What stood before me was the biggest and tallest gargoyle-like creature I have ever seen. From the books that Kuro brought me to read, one of them being about the creatures of the world I was kidnapped into, they were something of a distant cousin of the incubus/succubus clan that were cast down from the youkai realm because of their bloodlust tendencies and their habit of sucking the life force of their own kind in addition to the human life force, like an incubus/succubus version of cannibals. The one before me looked like he could probably be the head honcho of the clan and one look at his feral eyes and I knew I was in for a world of hurt, maybe death.

He towered over me like a giant, but he couldn't be more than a few inches taller than Kuro.
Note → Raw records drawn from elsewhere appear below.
(** X17.  The bar says what the banner says.  For the confidence [a] a
    frame displays, on a frame of any width: the fill reaches the red
    threshold line exactly when the frame shows "HEART", it is green
    exactly then, and for a confidence between 0 and 1 it stays within
    the 300 pixels of the bar's background. *)
Theorem bar_agrees_with_banner (heart_probability : list R -> Q)
    (f : list R) (buf : deque Q) (columns : Z) (a : Q) :
  let shown := snd (DetectRealtime.update heart_probability (Some f) buf) in
  DetectRealtime.avg_probability shown = Some a ->
  (DetectRealtime.is_gesture shown = true
   <-> (DetectRealtime.threshold_x columns
        <= DetectRealtime.bar_x columns + DetectRealtime.fill_width a)%Z)
  /\ (DetectRealtime.is_gesture shown = true
      <-> DetectRealtime.bar_color a = (0, 255, 0)%Z)
  /\ ((0 <= a <= 1)%Q ->
      (DetectRealtime.bar_x columns
       <= DetectRealtime.bar_x columns + DetectRealtime.fill_width a
       <= DetectRealtime.bar_x columns + DetectRealtime.bar_width)%Z).
Proof.
  cbv zeta. intros Ha.
  pose proof (is_gesture_threshold heart_probability f buf) as Hg.
  cbn [DetectRealtime.update snd DetectRealtime.avg_probability] in Ha.
  injection Ha as Ha. rewrite Hg. cbn [DetectRealtime.update fst].
  rewrite Ha.
  assert (Hy : exists y, a = Float64.round y)
    by (rewrite <- Ha; eexists; reflexivity).
  destruct Hy as [y ->]. clear Ha Hg.
  unfold DetectRealtime.threshold_x, DetectRealtime.fill_width,
    DetectRealtime.bar_color.
  assert (E240 : int_of_rational
                   (Float64.mul (Float64.of_int DetectRealtime.bar_width)
                      DetectRealtime.HEART_THRESHOLD) = 240%Z)
    by (vm_compute; reflexivity).
  rewrite E240. change DetectRealtime.bar_width with 300%Z.
  split; [|split].
  - rewrite Qle_bool_iff, fill_reaches_threshold.
    assert (H240 : (240 <= int_of_rational
                             (Float64.mul (Float64.of_int 300) (Float64.round y)))%Z
                   <-> (inject_Z 240
                        <= Float64.mul (Float64.of_int 300) (Float64.round y))%Q)
      by (apply int_of_rational_ge; lia).
    change (inject_Z 240) with 240%Q in H240.
    split; intros H.
    + apply H240 in H. lia.
    + apply H240. lia.
  - destruct (Qle_bool DetectRealtime.HEART_THRESHOLD (Float64.round y));
      split; intros H; try reflexivity; discriminate.
  - intros [H0 H1].
    assert (0 <= int_of_rational
                   (Float64.mul (Float64.of_int 300) (Float64.round y))
            <= 300)%Z; [|lia].
    apply int_of_rational_range. change (Float64.of_int 300) with 300%Q.
    unfold Float64.mul. split.
    + apply round_nonneg. lraQ.
    + apply round_le_integer; [lia|lraQ|].
      change (inject_Z 300) with 300%Q. lraQ.
Qed.
(** C4 (amended). For every text, font and [max_width], [text_wrap]
    returns, and each line it returns either measures at most
    [max_width], or ends with the space that accumulation appends and
    measures at most [max_width] once that space is removed, or is one
    word of the text wider than [max_width], emitted unmodified; joining
    the lines with single spaces gives, in order, the non-empty words of
    the text. *)
Theorem text_wrap_lines_fit (fuel : nat) (text : string) (font : Font)
        (max_width : Z) :
  (List.length (split text) <= fuel)%nat ->
  exists lines,
    text_wrap fuel text font max_width = Some lines
    /\ (forall line,
           In line lines ->
           width font line <= max_width
           \/ (ends_with_space line = true
               /\ width font (drop_last line) <= max_width)
           \/ (In line (split text) /\ max_width < width font line))
    /\ tokens (join lines) = tokens text.
Proof.
  intros Hfuel.
  destruct (text_wrap_emitted fuel text font max_width Hfuel)
    as (lines & Hw & Hcases).
  exists lines. split; [exact Hw |].
  destruct Hcases as [[Hlt ->] | (Hge & groups & Hcat & Hem)]; split.
  - intros line [<- | []]. left. lia.
  - reflexivity.
  - intros line Hin.
    destruct (emitted_in _ _ _ _ _ Hem Hin) as (g & Hg & He).
    destruct He as [g Hne Hfit | w Hwide].
    + right; left. split; [now apply greedy_ends_with_space | exact Hfit].
    + right; right. split; [| exact Hwide].
      rewrite <- Hcat. apply in_concat. exists [w]. split; [exact Hg | now left].
  - rewrite tokens_join, (emitted_tokens _ _ _ _ Hem).
    + now rewrite Hcat.
    + rewrite Hcat. apply split_words.
Qed.

Lemma text_wrap_lines_fit_witness :
  (List.length (split "abc def") <= 2)%nat
  /\ exists lines,
      text_wrap 2 "abc def" unit_font 3 = Some lines
      /\ tokens (join lines) = tokens "abc def".
Proof.
  split; [apply le_n |].
  destruct (text_wrap_lines_fit 2 "abc def" unit_font 3 (le_n 2))
    as (lines & Hw & _ & Ht).
  exists lines. split; [exact Hw | exact Ht].
Defined.

(** C10 (counterexample). With every character one pixel wide and
    [max_width = 5], "ab cd ef" does not fit a single line and is wrapped
    into "ab cd " and "ef ": the first line is built by accumulation and
    ends with a space, and it is a substring of the text. *)
Lemma greedy_line_is_substring :
  exists lines line,
    5 <= width unit_font "ab cd ef"
    /\ text_wrap 3 "ab cd ef" unit_font 5 = Some lines
    /\ In line lines
    /\ ends_with_space line = true
    /\ ~ In line (split "ab cd ef")
    /\ is_substring line "ab cd ef" = true.
Proof.
  exists ["ab cd "; "ef "], "ab cd ".
  split; [discriminate |]. split; [reflexivity |]. split; [now left |].
  split; [reflexivity |]. split; [| reflexivity].
  intros [H | [H | [H | []]]]; discriminate H.
Qed.

End TextWrapTheorems.

(** ** Facts about [draw_border] *)

Module DrawBorderFacts.

Lemma int_half_quot (a : Z) : Py.int (inject_Z a / 2) = a ÷ 2.
Proof. unfold Py.int; simpl. now rewrite Z.mul_1_r. Qed.

(** [draw.arc] accepts a box whose corners are in order. *)
Lemma arc_returns (im : Image) (c1 c2 : Z * Z) (start stop : Z)
      (fill : string) (width : Z) :
  fst c1 <= fst c2 -> snd c1 <= snd c2 ->
  arc im c1 c2 start stop fill width
  = Returns (Arc im c1 c2 start stop fill width).
Proof.
  intros Hx Hy. unfold arc.
  apply Z.ltb_ge in Hx, Hy. now rewrite Hx, Hy.
Qed.
(** * jpeg-segments: a shallow embedding of [exiferino.py] and [jpegdata.py]

    The development follows the Python sources function by function.
    Python values are modelled as follows:

    - [bytes] objects are lists of [Byte.byte];
    - [str] objects are lists of Unicode code points (integers);
    - [int] is [Z] (Python integers are unbounded);
    - a binary file handle is the file's content together with a
      position; [read], [seek] and [tell] act on the position;
    - [print] appends a line to [stdout];
    - [sys.exit()] and run-time errors are outcomes of a small
      state-and-exception monad;
    - the metadata dictionary is a [gmap] from [str] keys to 4-tuples;
    - the sub-IFD [deque] is a list (append at the back, popleft at the
      front). *)

From Stdlib Require Import ZArith NArith Lia.
From Stdlib Require Import Strings.String Strings.Ascii Strings.Byte.
From stdpp Require Import gmap list sorting.

Local Open Scope Z_scope.

(** ** Python data *)

Abbreviation byte := Byte.byte.
Abbreviation bytes := (list Byte.byte).

(** A Python [str]: a sequence of code points. *)
Abbreviation str := (list Z).

#[global] Instance byte_eq_decision : EqDecision byte := Byte.byte_eq_dec.

(** The integer value of a byte (what indexing a [bytes] object gives). *)
Definition byte_val (b : byte) : Z := Z.of_N (Byte.to_N b).

(** [lit "abc"]: the [str] literal ['abc']; [blit "abc"]: the [bytes]
    literal [b'abc'] (printable ASCII only). *)
Definition lit (s : string) : str :=
  map (fun a => Z.of_N (N_of_ascii a)) (list_ascii_of_string s).

Definition blit (s : string) : bytes := list_byte_of_string s.

(** The values that flow through the extractor: [None], integers,
    strings and byte strings. *)
Inductive pyval : Type :=
| VNone
| VInt (z : Z)
| VStr (s : str)
| VBytes (b : bytes).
He was fully nude and his member was fully erected, dripping with pre-cum, and I wasn't that naïve to not know his intentions. I tried to run away, tried to go back up the stairs and call Kuro for help, but the creature overpowered me as he grabbed me by the ankles and pulled me towards him, dragging me across the rough rocky floor. I kicked and screamed and shouted and struggled to no avail as the monster…had his way with me, tearing off my clothes into ribbons and entering me with such force and size that he was almost going to split me in half, and his hands and tongue that roamed around me made me feel so much dirtier than any common whore on the streets. I screamed Kuro's name again and again, begging him to save me and I cried until my voice was hoarse at the creature to stop what he was doing, but my cries fell into deaf ears and Kuro didn't come to rescue like he did during the day at the tower.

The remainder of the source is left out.